2015 Domaine Taupenot-Merme Charmes-Chambertin Grand Cru

Year: 2015
Appellation: Cote de Nuits
Country: France
Wine Spectator: 97
Wine Advocate: 93-95
Vinous Media: 91+
Burghound: 93
Red Wine
Alcohol by Volume: 13.5%
Price :

"Though the backbone of this red is solid, this shows a sense of elegance too, along with concentrated flavors of cherry, blueberry and spice. A sheen of oak should absorb nicely into the overall balance. The finish seems to go on endlessly. Best from 2024 through 2048. " (WS)

"The 2015 Charmes Chambertin Grand Cru has an expressive bouquet with redcurrant, raspberry coulis, a touch of honey and a hint of Seville orange marmalade. It opens nicely in the glass, though does not slip into fifth gear at the moment. The palate is medium-bodied with supple tannin, cohesive in the mouth and quite saline and spicy. There is generosity here, a trait of Charmes-Chambertin, with the mineral core surfacing right at the finish as it fans out. This is an impressive follow-up to the superb 2014 and it should give 20+ years of pleasure.
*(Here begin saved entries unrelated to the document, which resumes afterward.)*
(** The loop of [ReadAt]; [None] is running out of fuel. *)
Fixpoint file_loop (fuel : nat) (b : File) (p : list byte) (off n : Z)
    : option (list byte * dresult Z) :=
  if negb (n <? zlength p) then Some (p, Ok n)
  else match fuel with
       | O => None
       | Datatypes.S fuel =>
           match GetShiftedMapping (fheader b) (i64 (off + n)) with
           | Ok (mappedOffset, mappedLength, buildID) =>
               let remainingReadLength := i64 (zlength p - n) in
               let readLength := Z.min mappedLength remainingReadLength in
               if readLength <=? 0 then Some (p, Err ErrEOF)
               else if decide (buildID = uuid_nil) then file_loop fuel b p off (i64 (n + readLength))
               else match getBuild b buildID with
                    | Ok mappedBuild =>
                        match go_slice (E := DevError) p n (i64 (n + readLength)) with
                        | Ok part =>
                            let '(part, r) := dev_ReadAt mappedBuild part mappedOffset in
                            let p := splice p n part in
                            match r with
                            | Ok buildN => file_loop fuel b p off (i64 (n + buildN))
                            | Err e => Some (p, Err (ErrReadSource e))
                            | Panic => Some (p, Panic)
                            end
                        | _ => Some (p, Panic)
                        end
                    | Err e => Some (p, Err (ErrGetBuild e))
                    | Panic => Some (p, Panic)
                    end
           | Err _ => Some (p, Err ErrGetMapping)
           | Panic => Some (p, Panic)
           end
       end.
Definition File_ReadAt (b : File) (p : list byte) (off : Z) : option (list byte * dresult Z) :=
  file_loop (length p) b p off 0.

Definition File_Slice (b : File) (off length : Z) : dresult (list byte) :=
  match GetShiftedMapping (fheader b) off with
  | Ok (mappedOffset, _, buildID) =>
      if decide (buildID = uuid_nil) then Ok EmptyHugePage
      else match getBuild b buildID with
           | Ok build => dev_Slice build mappedOffset (i64 (BlockSize (HMetadata (fheader b))))
           | Err e => Err (ErrGetBuild e)
           | Panic => Panic
           end
  | Err _ => Err ErrGetMapping
  | Panic => Panic
  end.
End file.
Arguments File : clear implicits.

(** ** local_diff.go: a diff kept in a cache *)
Section local_diff.
Record localDiff := mkLocalDiff { cacheKey : string; ld_cache : Cache }.

Definition localDiff_ReadAt (d : localDiff) (p : list byte) (off : Z) : list byte * dresult Z :=
  match ReadAt (ld_cache d) (zlength p) off with
  | Ok bytes => (splice p 0 bytes, Ok (zlength bytes))
  | Err e => (p, Err (ErrCache e))
  | Panic => (p, Panic)
  end.
Definition localDiff_Slice (d : localDiff) (off length : Z) : dresult (list byte) :=
  lift_cache (Slice (ld_cache d) off length).
Definition localDiff_Size (d : localDiff) : dresult Z := lift_cache (Size_ (ld_cache d)).
Definition localDiff_BlockSize (d : localDiff) : Z := cblockSize (ld_cache d).

Definition NewLocalDiffFromCache (key : string) (cache : Cache) : localDiff := mkLocalDiff key cache.
Definition newLocalDiff (f : FileResult) (key cachePath : string) (size blockSize : Z) : dresult localDiff :=
  match NewCache f size blockSize cachePath true with
  | Ok c => Ok (NewLocalDiffFromCache key c)
  | Err e => Err (ErrCache e)
  | Panic => Panic
  end.

#[export] Instance localDiff_device : ReadonlyDevice () localDiff := {
  dev_ReadAt := localDiff_ReadAt; dev_Slice := localDiff_Slice; dev_Size := localDiff_Size;
  dev_BlockSize := localDiff_BlockSize; dev_Header _ := ();
}.
End local_diff.

(** ** What a device promises

    [device_reads al d bs size content]: a read of whole blocks at a multiple of
    [al] inside the device into a zeroed buffer fills it with [content]. *)
Section spec.
Context {H D : Type} `{ReadonlyDevice H D}.

Definition zeroed (p : list byte) : Prop := p = replicate (length p) x00.

Definition reads_into (r : list byte * dresult Z) (p : list byte) (off : Z) (content : Z → option byte) : Prop :=
  r.2 = Ok (zlength p) ∧ zlength r.1 = zlength p ∧
  ∀ i, 0 ≤ i < zlength p → r.1 !! Z.to_nat i = content (off + i).

Definition device_reads (al : Z) (d : D) (bs size : Z) (content : Z → option byte) : Prop :=
  dev_BlockSize d = bs ∧
  ∀ p off, zeroed p → 0 ≤ off → (al | off) → (bs | zlength p) → off + zlength p ≤ size →
    reads_into (dev_ReadAt d p off) p off content.

(** Two devices with the same content fill a buffer in the same way. *)
Lemma reads_into_unique r r' p off content content' :
  reads_into r p off content → reads_into r' p off content' →
  (∀ i, 0 ≤ i < zlength p → content (off + i) = content' (off + i)) → r = r'.
Proof.
  intros (H1 & H2 & H3) (H1' & H2' & H3') Hc. destruct r as [l x], r' as [l' x']. simpl in *. subst. f_equal.
  apply list_eq_Z; [congruence|]. intros i Hi. rewrite H3, H3' by lia. apply Hc. lia.
Qed.

Lemma zeroed_lookup p i : zeroed p → 0 ≤ i < zlength p → p !! Z.to_nat i = Some x00.
Proof.
  unfold zeroed, zlength. intros -> Hi. rewrite length_replicate in Hi.
  apply lookup_replicate. split; [done|lia].
Qed.
Lemma lookup_zeroed p : (∀ i, 0 ≤ i < zlength p → p !! Z.to_nat i = Some x00) → zeroed p.
Proof.
  intros Hp. unfold zeroed. apply list_eq_Z; [unfold zlength; by rewrite length_replicate|].
  intros i Hi. rewrite Hp by done. symmetry. apply lookup_replicate. unfold zlength in Hi. split; [done|lia].
Qed.
Lemma zlength_nonneg (p : list byte) : 0 ≤ zlength p.
Proof. unfold zlength. lia. Qed.
End spec.

Section overlay_laws.
Context {H D : Type} `{ReadonlyDevice H D}.
Context (d : D) (c : Cache) (m : list byte) (content : Z → option byte) (ejected : bool).
Hypothesis wf : cache_wf c m.
Hypothesis clean : dirtyFile c = false.
Hypothesis dev : device_reads (cblockSize c) d (cblockSize c) (csize c) content.

Definition overlay_content (x : Z) : option byte :=
  match peek c m x with Some b => Some b | None => content x end.

(** All bytes of a block are available, or none. *)
Lemma peek_block k i :
  0 ≤ i < cblockSize c → 0 ≤ k * cblockSize c + i < csize c →
  peek c m (k * cblockSize c + i) =
    if decide (k * cblockSize c ∈ cdirty c) then m !! Z.to_nat (k * cblockSize c + i) else None.
Proof.
  intros Hi Hk. unfold peek.
  replace ((k * cblockSize c + i) / cblockSize c) with k; [done|].
  apply (Z.div_unique _ _ _ i); lia.
Qed.

Lemma ReadAt_block k :
  0 ≤ k → (k + 1) * cblockSize c ≤ csize c →
  match ReadAt c (cblockSize c) (k * cblockSize c) with
  | Ok bytes => zlength bytes = cblockSize c ∧
      ∀ i, 0 ≤ i < cblockSize c → bytes !! Z.to_nat i = overlay_content (k * cblockSize c + i)
  | Err e => is_not_available e = true ∧
      ∀ i, 0 ≤ i < cblockSize c → overlay_content (k * cblockSize c + i) = content (k * cblockSize c + i)
  | Panic => False
  end.
Proof using wf clean.
  intros Hk Hin. pose proof wf as []. unfold ReadAt, isClosed. rewrite cw_mmap, cw_open.
  pose proof (Slice_spec c m (k * cblockSize c) (cblockSize c) wf clean) as Hs.
  specialize (Hs ltac:(nia) ltac:(by exists k) ltac:(lia) ltac:(lia)).
  destruct (Slice c (k * cblockSize c) (cblockSize c)) as [s|e|]; [| |done].
  - destruct Hs as [Hl Hs]. rewrite firstn_all2 by (unfold zlength in Hl; lia). split; [done|].
    intros i Hi. unfold overlay_content. rewrite Hs by done.
    destruct (lookup_lt_is_Some_2 s (Z.to_nat i)) as [b ->]; [unfold zlength in Hl; lia|done].
  - destruct Hs as [-> (i0 & Hi0 & Hn)]. split; [done|]. intros i Hi. unfold overlay_content.
    rewrite peek_block in Hn |- * by lia. case_decide; [|done].
    apply lookup_ge_None in Hn. unfold zlength in cw_len. lia.
Qed.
"The main difficulty we had in 2015 was the drought from mid-June to end-July," Romain Taupenot told me when I visited his winery in Morey-Saint-Denis, directly over the road from Christophe Perrot-Minot. "There was a big concern about mildew pressure. The only way to fight against disease when you farm organically is to use SO2 and at this time, because the heat was high, it started to burn the leaves. So should we keep on spraying and risk, or take the risk of development of mildew whilst maintaining leaf cover? So I used SO2 just once every two treatments in the vineyard. This worked perfectly well except in Saint Romain for the white, where we lost around 30% of the crop. In 2015, as we had a drought with a lot of millerandage. There was some rain in August, but we found the berries did not expand because of the thickness of the skins, so there was a consistent level of concentration. I was concerned about the balance of the wine, especially with the acidity level, but when we picked the grapes from 8 September (in Corton), we noticed from the alcohol level and acidity were under the final result. For example, most of the wines came in at 12.5-12.8% alcohol and 4.2-4.4 grams per liter total acidity, but by the end of the fermentation we went up to 13.9% for the Corton-Rognets and a majority around 13.5%. The Gevrey-Chambertin Village was a bit lower because the drought retarded the sugar accumulation. The yeast was a little more productive in 2015, needing 17.5 grams of sugar instead of 18 grams per one degree of alcohol. We actually found some acidities were higher after fermentation and because the malic was so low, the acidity level did not drop much and this maintained the freshness. Therefore, you do not feel the high alcohol. It's a compromise between 2009 and 2010, because of the heat and precision respectively. Everything is de-stemmed in 2015 with no whole bunch, matured in no more than 20% for the Côte de Beaune, 25% for the village cru and up to 40% for the grand cru with a light toasting from the five different cooperages."

I really admired these wines from Romain and Virginie Taupenot. In some ways, they represent the kind of wines, the level of quality that they have been threatening to do in recent vintages. What I loved was the purity of fruit, the way that any over-exuberance of over-ripeness was mastered, even through relative to other growers, they were exactly the earliest to go out and pick. What marks the 2015s is a consistency across the board: very few barrel samples falling below expectations, most of them surpassing them." (WA)

"Full, dark red but without the ruby tones of the Corton. Deeper-pitched but energetic on the nose, offering aromas of dark plum, raspberry, smoke and underbrush. Then surprisingly opulent and sweet on the palate, with very ripe red fruit and spice flavors complicated by an earthy element. This slightly medicinal wine doesn't show quite the harmonious acidity or refinement I found a year ago, and its dusty, drought-year tannins will require patience." (VM)

"An elegant, fresh and admirably pure nose is notably more expressive with its array of red currant, warm earth and anise-tinged aromas that convey plenty of floral elements. There is once again fine richness to the round, supple and punchy medium-bodied flavors that terminate with notes of bitter cherry and a hint of warmth. This mildly austere effort is lovely and very Charmes." (BH)

Winery Notes:
A vineyard with a gentle slope, the grapes for this wine come from the upper part of Charmes near Morey just below Chambertin. The area of the vineyard is 0.57 Hectares. The average age of the vines is 40 years.